(** X25. What the keys keep apart.  [rateLimitMiddleware] keys its state
    by type, rule and identifier: for the five rules of its table, distinct
    triples have distinct keys, and any calls for other triples leave the
    decision and the stored entry of a triple unchanged.  The Redis-backed
    [checkRateLimit] keys its state by prefix and identifier: calls under
    other colon-free prefixes, or for other identifiers, leave the decision
    for a prefix and identifier unchanged. *)
Theorem independent_keys :
  (forall (ty ty' : RateLimit.LimitType) (r r' : RateLimit.RuleName) (id id' : string),
     (ty, r, id) <> (ty', r', id') ->
     RateLimit.getRateLimitKey ty id (RateLimit.ruleNameString r) <>
       RateLimit.getRateLimitKey ty' id' (RateLimit.ruleNameString r')) /\
  (forall (store : gmap string RateLimit.RateLimitEntry)
          (others : list MiddlewareCall) (c : MiddlewareCall),
     Forall (fun o => (mcType o, mcRule o, mcIdentifier o) <>
                        (mcType c, mcRule c, mcIdentifier c)) others ->
     let key := RateLimit.getRateLimitKey (mcType c) (mcIdentifier c)
                  (RateLimit.ruleNameString (mcRule c)) in
     let store' := snd (calls middleware others store) in
     store' !! key = store !! key /\
     fst (middleware c store') = fst (middleware c store) /\
     snd (middleware c store') !! key = snd (middleware c store) !! key) /\
  (forall (l : RedisRateLimit.Limiter) (others : list LimiterCall) (c : LimiterCall),
     colonFree (lcPrefix c) = true ->
     Forall (fun o => colonFree (lcPrefix o) = true /\
                      (lcPrefix o, lcIdentifier o) <> (lcPrefix c, lcIdentifier c))
            others ->
     fst (limiterCall c (snd (calls limiterCall others l))) = fst (limiterCall c l)).
Proof.
  split; [|split].
  - intros ty ty' r r' id id' Hne Hkey.
    apply getRateLimitKey_inj in Hkey as (-> & -> & ->). now apply Hne.
  - intros store others c Hall key store'.
    assert (Hframe : store' !! key = store !! key).
    { apply calls_middleware_frame. eapply Forall_impl; [exact Hall|].
      intros o Ho Hkey. apply getRateLimitKey_inj in Hkey as (Ht & Hr & Hi).
      apply Ho. now rewrite Ht, Hr, Hi. }
    split; [exact Hframe|]. now apply rateLimitMiddleware_local.
  - intros l others c Hc Hall.
    assert (Hkeys : Forall (fun o =>
              RedisRateLimit.rateLimitKey (lcPrefix o) (lcIdentifier o) <>
              RedisRateLimit.rateLimitKey (lcPrefix c) (lcIdentifier c)) others).
    { eapply Forall_impl; [exact Hall|]. intros o [Ho Hne] Hkey.
      apply colonFree_key_inj in Hkey as [Hp Hi]; auto.
      apply Hne. now rewrite Hp, Hi. }
    destruct (calls_limiter_frame others _ l Hkeys) as [Hf Hr].
    now apply checkRateLimit_local.
Qed.
(** * Systems-One ingest: the MQTT decoder, the signal stores and the
      message dispatcher of [mqtt_ingest], embedded in Rocq.

    Python values are modelled as the code sees them:
    - a [str] is the list of its Unicode code points ([pystr]);
    - a value returned by [json.loads] is a [json] tree, where JSON
      [null] and Python [None] coincide ([JNull]) and an object keeps
      its items in order;
    - an [int] is a [Z], a [float] is an IEEE-754 binary64 value
      ([spec_float] at precision 53, exponent bound 1024);
    - a raised exception is the [Raise] case of [result]; [try]/[except
      Exception] is [try_except];
    - a database table is the list of its rows, in insertion order, with
      the next identity value beside it; the connection itself never
      fails in this model, so a store raises only where its own Python
      code does. *)

From Stdlib Require Import ZArith NArith List String Ascii Bool Lia.
From Stdlib Require Import Floats.SpecFloat.
Import ListNotations.

Local Open Scope Z_scope.

(* ------------------------------------------------------------------ *)
(** * Python strings *)

Module PyStr.

Definition pystr := list N.

(** An ASCII literal as a [pystr]. *)
Definition u (s : string) : pystr :=
  map N_of_ascii (list_ascii_of_string s).

Fixpoint eqb (a b : pystr) : bool :=
  match a, b with
  | [], [] => true
  | x :: a', y :: b' => N.eqb x y && eqb a' b'
  | _, _ => false
  end.

(** [bool(s)]: a string is truthy when it is not empty. *)
Definition truthy (s : pystr) : bool :=
  match s with [] => false | _ :: _ => true end.

(** [str.isspace] on one code point (the Unicode whitespace set that
    [str.strip()] removes). *)
Definition is_space (c : N) : bool :=
  ((9 <=? c) && (c <=? 13) || (28 <=? c) && (c <=? 32)
   || (c =? 133) || (c =? 160) || (c =? 5760)
   || (8192 <=? c) && (c <=? 8202)
   || (c =? 8232) || (c =? 8233) || (c =? 8239) || (c =? 8287)
   || (c =? 12288))%N.

Fixpoint lstrip_by (p : N -> bool) (s : pystr) : pystr :=
  match s with
  | [] => []
  | c :: s' => if p c then lstrip_by p s' else s
  end.

Definition rstrip_by (p : N -> bool) (s : pystr) : pystr :=
  rev (lstrip_by p (rev s)).

Definition strip_by (p : N -> bool) (s : pystr) : pystr :=
  rstrip_by p (lstrip_by p s).

(** [s.strip()] *)
Definition strip (s : pystr) : pystr := strip_by is_space s.

(** [s.strip(c)] for a one-character argument. *)
Definition strip_char (c : N) (s : pystr) : pystr := strip_by (N.eqb c) s.

(** [s.split(sep)] for a one-character separator: never empty, and
    [len(result) = s.count(sep) + 1]. *)
Fixpoint split (sep : N) (s : pystr) : list pystr :=
  match s with
  | [] => [[]]
  | c :: s' =>
      if N.eqb c sep then [] :: split sep s'
      else match split sep s' with
           | [] => [[c]]
           | p :: ps => (c :: p) :: ps
           end
  end.

(** [sep.join(parts)] *)
Fixpoint join (sep : pystr) (parts : list pystr) : pystr :=
  match parts with
  | [] => []
  | [p] => p
  | p :: ps => p ++ sep ++ join sep ps
  end.

Definition slash : N := 47.
Definition colon : N := 58.

(** Case mapping.  On ASCII it is the usual one; the image of a code
    point outside ASCII comes from the Unicode tables, which are taken
    as given ([upper_other], [lower_other]: one code point may map to
    several).  The one contextual rule of [str.lower] (the final sigma)
    chooses between two letters outside ASCII, so it changes no
    comparison with an ASCII word. *)
Section CaseMapping.
Variable upper_other lower_other : N -> list N.

Definition upper_cp (c : N) : list N :=
  if (c <? 128)%N
  then (if (97 <=? c)%N && (c <=? 122)%N then [c - 32] else [c])%N
  else upper_other c.

Definition lower_cp (c : N) : list N :=
  if (c <? 128)%N
  then (if (65 <=? c)%N && (c <=? 90)%N then [c + 32] else [c])%N
  else lower_other c.

Definition upper (s : pystr) : pystr := flat_map upper_cp s.
Definition lower (s : pystr) : pystr := flat_map lower_cp s.
End CaseMapping.

(** ["A" <= s <= "Z"] for a string [s] (lexicographic order on code
    points). *)
Fixpoint leb (a b : pystr) : bool :=
  match a, b with
  | [], _ => true
  | _ :: _, [] => false
  | x :: a', y :: b' => (x <? y)%N || (N.eqb x y && leb a' b')
  end.

(** [str(n)] for an [int]. *)
Definition digit (d : N) : N := (48 + d)%N.

Fixpoint digits_pos (fuel : nat) (n : N) (acc : pystr) : pystr :=
  match fuel with
  | O => acc
  | S fuel' =>
      let acc' := digit (n mod 10)%N :: acc in
      if (n <? 10)%N then acc' else digits_pos fuel' (n / 10)%N acc'
  end.

Definition str_of_N (n : N) : pystr :=
  digits_pos (S (N.to_nat (N.log2 n))) n [].

Definition str_of_Z (z : Z) : pystr :=
  match z with
  | Z0 => u "0"
  | Zpos p => str_of_N (Npos p)
  | Zneg p => 45%N :: str_of_N (Npos p)
  end.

WHAT THE EXERCISE ASKS —
Across all the entries above, how many lines hold the word "truthy"? Answer with the number only.

WRITTEN REPLY —
2